*** MATERIAL FOR THIS EXERCISE Section Begins ***

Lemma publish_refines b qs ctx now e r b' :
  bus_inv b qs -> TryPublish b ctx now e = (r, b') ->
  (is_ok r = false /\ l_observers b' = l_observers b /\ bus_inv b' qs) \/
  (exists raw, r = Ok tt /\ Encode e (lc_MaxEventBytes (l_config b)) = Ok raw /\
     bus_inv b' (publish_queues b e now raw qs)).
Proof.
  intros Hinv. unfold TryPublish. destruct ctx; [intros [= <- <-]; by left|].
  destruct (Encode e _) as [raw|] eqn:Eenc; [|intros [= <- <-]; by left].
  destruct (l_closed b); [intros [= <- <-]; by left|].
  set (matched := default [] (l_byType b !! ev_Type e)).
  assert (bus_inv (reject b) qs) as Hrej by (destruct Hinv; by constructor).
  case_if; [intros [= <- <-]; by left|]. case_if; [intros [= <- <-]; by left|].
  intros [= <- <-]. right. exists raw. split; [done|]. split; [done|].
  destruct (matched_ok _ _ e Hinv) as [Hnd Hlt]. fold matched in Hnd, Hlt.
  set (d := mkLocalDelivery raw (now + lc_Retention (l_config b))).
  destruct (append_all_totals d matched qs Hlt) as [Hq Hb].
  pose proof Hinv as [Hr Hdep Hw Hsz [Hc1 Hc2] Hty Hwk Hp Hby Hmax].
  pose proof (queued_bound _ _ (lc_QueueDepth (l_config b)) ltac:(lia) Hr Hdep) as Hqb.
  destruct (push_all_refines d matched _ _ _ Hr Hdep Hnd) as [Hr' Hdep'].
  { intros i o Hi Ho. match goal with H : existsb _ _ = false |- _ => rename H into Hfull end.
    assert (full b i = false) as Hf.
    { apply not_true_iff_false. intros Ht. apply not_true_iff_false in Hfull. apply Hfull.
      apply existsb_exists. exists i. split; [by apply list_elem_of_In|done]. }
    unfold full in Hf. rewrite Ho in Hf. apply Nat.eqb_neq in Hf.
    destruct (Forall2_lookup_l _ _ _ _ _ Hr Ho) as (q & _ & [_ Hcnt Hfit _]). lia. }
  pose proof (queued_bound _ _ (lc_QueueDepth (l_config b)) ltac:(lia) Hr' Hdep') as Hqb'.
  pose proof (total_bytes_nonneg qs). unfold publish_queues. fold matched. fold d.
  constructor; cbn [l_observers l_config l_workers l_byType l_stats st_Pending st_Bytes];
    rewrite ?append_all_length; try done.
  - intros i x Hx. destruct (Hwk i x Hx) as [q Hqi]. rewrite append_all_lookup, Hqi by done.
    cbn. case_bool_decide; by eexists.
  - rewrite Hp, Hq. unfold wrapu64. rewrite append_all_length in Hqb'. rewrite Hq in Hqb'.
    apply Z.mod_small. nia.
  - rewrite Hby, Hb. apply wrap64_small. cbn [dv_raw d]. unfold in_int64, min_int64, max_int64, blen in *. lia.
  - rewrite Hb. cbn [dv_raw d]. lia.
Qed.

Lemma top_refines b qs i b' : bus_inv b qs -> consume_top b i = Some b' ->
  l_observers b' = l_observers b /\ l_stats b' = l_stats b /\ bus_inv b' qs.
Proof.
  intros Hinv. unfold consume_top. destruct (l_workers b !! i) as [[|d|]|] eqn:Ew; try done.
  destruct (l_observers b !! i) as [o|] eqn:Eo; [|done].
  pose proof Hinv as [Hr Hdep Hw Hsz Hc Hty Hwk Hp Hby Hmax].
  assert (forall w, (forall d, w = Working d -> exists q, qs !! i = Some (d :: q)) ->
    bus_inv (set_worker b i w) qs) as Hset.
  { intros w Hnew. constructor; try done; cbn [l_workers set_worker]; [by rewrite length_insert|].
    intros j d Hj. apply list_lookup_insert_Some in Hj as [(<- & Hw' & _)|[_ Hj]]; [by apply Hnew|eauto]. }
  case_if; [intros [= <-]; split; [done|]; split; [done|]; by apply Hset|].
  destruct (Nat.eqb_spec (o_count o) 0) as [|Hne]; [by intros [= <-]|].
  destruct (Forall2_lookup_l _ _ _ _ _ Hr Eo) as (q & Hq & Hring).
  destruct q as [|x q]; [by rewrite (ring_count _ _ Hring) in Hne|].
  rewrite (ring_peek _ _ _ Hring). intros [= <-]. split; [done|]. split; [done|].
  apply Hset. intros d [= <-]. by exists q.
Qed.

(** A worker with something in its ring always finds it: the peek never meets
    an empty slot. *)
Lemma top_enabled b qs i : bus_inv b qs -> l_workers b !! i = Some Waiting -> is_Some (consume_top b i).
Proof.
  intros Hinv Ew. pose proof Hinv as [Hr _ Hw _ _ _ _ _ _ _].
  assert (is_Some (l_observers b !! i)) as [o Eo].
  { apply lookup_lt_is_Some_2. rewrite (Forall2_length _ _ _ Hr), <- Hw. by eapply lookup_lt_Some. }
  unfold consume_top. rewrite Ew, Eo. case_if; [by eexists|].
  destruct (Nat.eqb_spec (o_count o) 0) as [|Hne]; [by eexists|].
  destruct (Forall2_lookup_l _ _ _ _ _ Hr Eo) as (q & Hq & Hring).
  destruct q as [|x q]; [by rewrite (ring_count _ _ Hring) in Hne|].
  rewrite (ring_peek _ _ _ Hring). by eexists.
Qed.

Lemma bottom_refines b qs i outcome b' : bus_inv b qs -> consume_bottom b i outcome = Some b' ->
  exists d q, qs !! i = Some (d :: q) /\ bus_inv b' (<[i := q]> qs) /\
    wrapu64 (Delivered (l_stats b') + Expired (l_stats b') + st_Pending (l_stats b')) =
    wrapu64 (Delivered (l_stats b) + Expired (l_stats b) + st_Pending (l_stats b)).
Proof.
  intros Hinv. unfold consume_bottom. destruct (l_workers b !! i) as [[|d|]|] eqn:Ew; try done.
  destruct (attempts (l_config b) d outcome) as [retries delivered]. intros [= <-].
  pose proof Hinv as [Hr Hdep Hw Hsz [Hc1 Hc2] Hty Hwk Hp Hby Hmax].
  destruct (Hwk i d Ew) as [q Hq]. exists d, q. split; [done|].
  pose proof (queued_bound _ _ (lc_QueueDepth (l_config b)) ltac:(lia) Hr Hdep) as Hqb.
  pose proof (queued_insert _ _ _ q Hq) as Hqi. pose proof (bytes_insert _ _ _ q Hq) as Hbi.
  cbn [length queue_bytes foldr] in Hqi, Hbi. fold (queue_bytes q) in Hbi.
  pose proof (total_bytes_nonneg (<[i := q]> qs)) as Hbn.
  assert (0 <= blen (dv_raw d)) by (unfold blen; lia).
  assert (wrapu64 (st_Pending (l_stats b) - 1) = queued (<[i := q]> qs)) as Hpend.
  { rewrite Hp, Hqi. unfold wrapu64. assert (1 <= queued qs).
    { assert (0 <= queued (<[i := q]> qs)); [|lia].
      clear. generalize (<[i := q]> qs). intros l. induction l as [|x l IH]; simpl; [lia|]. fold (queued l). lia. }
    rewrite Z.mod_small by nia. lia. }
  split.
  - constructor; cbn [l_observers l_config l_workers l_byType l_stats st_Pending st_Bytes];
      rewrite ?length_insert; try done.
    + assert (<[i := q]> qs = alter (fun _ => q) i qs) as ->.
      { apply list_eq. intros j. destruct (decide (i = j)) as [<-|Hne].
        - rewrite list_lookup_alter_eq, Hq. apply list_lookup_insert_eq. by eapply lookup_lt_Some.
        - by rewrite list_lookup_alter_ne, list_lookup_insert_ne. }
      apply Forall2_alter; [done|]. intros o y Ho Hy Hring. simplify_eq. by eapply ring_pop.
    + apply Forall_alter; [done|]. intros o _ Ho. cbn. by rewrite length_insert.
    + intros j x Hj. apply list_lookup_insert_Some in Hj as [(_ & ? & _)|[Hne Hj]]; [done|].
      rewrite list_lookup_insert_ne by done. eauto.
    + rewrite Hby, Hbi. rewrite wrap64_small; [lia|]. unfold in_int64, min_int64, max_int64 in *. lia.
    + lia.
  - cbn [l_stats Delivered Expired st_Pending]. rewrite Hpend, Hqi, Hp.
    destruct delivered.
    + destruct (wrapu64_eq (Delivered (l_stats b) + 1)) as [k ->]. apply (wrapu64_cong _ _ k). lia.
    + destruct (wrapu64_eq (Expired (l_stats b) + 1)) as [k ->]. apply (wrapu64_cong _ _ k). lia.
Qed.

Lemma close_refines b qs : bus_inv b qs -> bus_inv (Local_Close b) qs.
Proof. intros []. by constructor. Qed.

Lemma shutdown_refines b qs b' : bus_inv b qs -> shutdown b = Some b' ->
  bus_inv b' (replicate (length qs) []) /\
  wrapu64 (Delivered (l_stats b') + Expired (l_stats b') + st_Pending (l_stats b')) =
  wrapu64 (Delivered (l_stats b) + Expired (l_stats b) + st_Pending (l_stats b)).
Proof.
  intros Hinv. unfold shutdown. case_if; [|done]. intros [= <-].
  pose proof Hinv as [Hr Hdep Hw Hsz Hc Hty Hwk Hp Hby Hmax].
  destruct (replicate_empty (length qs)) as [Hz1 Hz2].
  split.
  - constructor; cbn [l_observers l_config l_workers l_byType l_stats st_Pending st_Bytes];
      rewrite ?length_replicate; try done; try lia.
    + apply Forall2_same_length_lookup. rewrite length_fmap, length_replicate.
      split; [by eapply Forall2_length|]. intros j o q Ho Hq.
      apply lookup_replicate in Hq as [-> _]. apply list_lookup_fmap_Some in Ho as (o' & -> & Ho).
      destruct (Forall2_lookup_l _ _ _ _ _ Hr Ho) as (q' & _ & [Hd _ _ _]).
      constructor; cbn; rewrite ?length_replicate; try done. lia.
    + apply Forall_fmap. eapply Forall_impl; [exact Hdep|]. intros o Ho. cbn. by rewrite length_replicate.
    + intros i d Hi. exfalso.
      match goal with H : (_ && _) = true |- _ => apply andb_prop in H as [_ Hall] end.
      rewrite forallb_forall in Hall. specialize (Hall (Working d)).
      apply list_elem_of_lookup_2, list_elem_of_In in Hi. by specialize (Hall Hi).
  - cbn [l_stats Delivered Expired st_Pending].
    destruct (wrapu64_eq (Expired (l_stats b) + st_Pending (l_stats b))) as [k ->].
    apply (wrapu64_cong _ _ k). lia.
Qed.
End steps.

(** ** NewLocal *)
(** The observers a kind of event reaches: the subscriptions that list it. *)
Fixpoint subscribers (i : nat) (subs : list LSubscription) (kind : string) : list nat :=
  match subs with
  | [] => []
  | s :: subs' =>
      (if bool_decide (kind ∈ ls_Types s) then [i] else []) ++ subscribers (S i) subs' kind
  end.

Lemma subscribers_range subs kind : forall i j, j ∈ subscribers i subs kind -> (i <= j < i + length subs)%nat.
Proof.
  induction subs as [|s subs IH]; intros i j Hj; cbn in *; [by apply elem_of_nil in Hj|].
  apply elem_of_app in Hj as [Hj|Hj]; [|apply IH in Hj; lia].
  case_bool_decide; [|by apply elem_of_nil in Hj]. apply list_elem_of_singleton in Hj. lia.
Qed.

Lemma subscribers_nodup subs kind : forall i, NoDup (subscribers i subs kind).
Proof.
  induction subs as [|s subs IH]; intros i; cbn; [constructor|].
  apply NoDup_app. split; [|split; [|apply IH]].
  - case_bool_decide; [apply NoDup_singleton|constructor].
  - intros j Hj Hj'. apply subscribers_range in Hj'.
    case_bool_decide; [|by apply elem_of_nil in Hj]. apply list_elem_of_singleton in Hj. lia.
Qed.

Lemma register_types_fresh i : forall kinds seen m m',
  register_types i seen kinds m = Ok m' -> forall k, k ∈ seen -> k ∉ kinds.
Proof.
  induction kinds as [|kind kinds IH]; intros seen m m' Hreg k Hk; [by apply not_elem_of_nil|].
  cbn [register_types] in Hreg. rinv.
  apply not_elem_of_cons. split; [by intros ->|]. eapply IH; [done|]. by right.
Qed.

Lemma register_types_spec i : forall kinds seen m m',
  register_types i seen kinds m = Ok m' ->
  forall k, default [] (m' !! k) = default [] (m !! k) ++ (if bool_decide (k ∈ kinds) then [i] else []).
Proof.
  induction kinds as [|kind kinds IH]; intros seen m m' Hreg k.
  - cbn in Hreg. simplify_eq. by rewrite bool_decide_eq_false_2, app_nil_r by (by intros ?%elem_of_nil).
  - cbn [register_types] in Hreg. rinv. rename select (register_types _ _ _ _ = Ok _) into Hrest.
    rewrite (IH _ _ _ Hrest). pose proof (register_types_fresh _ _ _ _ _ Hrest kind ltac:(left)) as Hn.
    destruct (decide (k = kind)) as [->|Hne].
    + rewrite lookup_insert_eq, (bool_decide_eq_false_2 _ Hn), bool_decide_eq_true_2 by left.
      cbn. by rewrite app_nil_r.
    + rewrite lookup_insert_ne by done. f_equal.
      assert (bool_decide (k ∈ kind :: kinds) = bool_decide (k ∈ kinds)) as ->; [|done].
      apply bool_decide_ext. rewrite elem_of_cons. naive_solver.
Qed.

*** MATERIAL FOR THIS EXERCISE Section Ends ***

• **WORK REQUEST**
Restate word for word only the lines above from the line containing "Fixpoint subscribers (i" to the line containing "apply not_elem_of_cons. split;", both of them included.

• **ANSWER SPACE**
Fixpoint subscribers (i : nat) (subs : list LSubscription) (kind : string) : list nat :=
  match subs with
  | [] => []
  | s :: subs' =>
      (if bool_decide (kind ∈ ls_Types s) then [i] else []) ++ subscribers (S i) subs' kind
  end.

Lemma subscribers_range subs kind : forall i j, j ∈ subscribers i subs kind -> (i <= j < i + length subs)%nat.
Proof.
  induction subs as [|s subs IH]; intros i j Hj; cbn in *; [by apply elem_of_nil in Hj|].
  apply elem_of_app in Hj as [Hj|Hj]; [|apply IH in Hj; lia].
  case_bool_decide; [|by apply elem_of_nil in Hj]. apply list_elem_of_singleton in Hj. lia.
Qed.

Lemma subscribers_nodup subs kind : forall i, NoDup (subscribers i subs kind).
Proof.
  induction subs as [|s subs IH]; intros i; cbn; [constructor|].
  apply NoDup_app. split; [|split; [|apply IH]].
  - case_bool_decide; [apply NoDup_singleton|constructor].
  - intros j Hj Hj'. apply subscribers_range in Hj'.
    case_bool_decide; [|by apply elem_of_nil in Hj]. apply list_elem_of_singleton in Hj. lia.
Qed.

Lemma register_types_fresh i : forall kinds seen m m',
  register_types i seen kinds m = Ok m' -> forall k, k ∈ seen -> k ∉ kinds.
Proof.
  induction kinds as [|kind kinds IH]; intros seen m m' Hreg k Hk; [by apply not_elem_of_nil|].
  cbn [register_types] in Hreg. rinv.
  apply not_elem_of_cons. split; [by intros ->|]. eapply IH; [done|]. by right.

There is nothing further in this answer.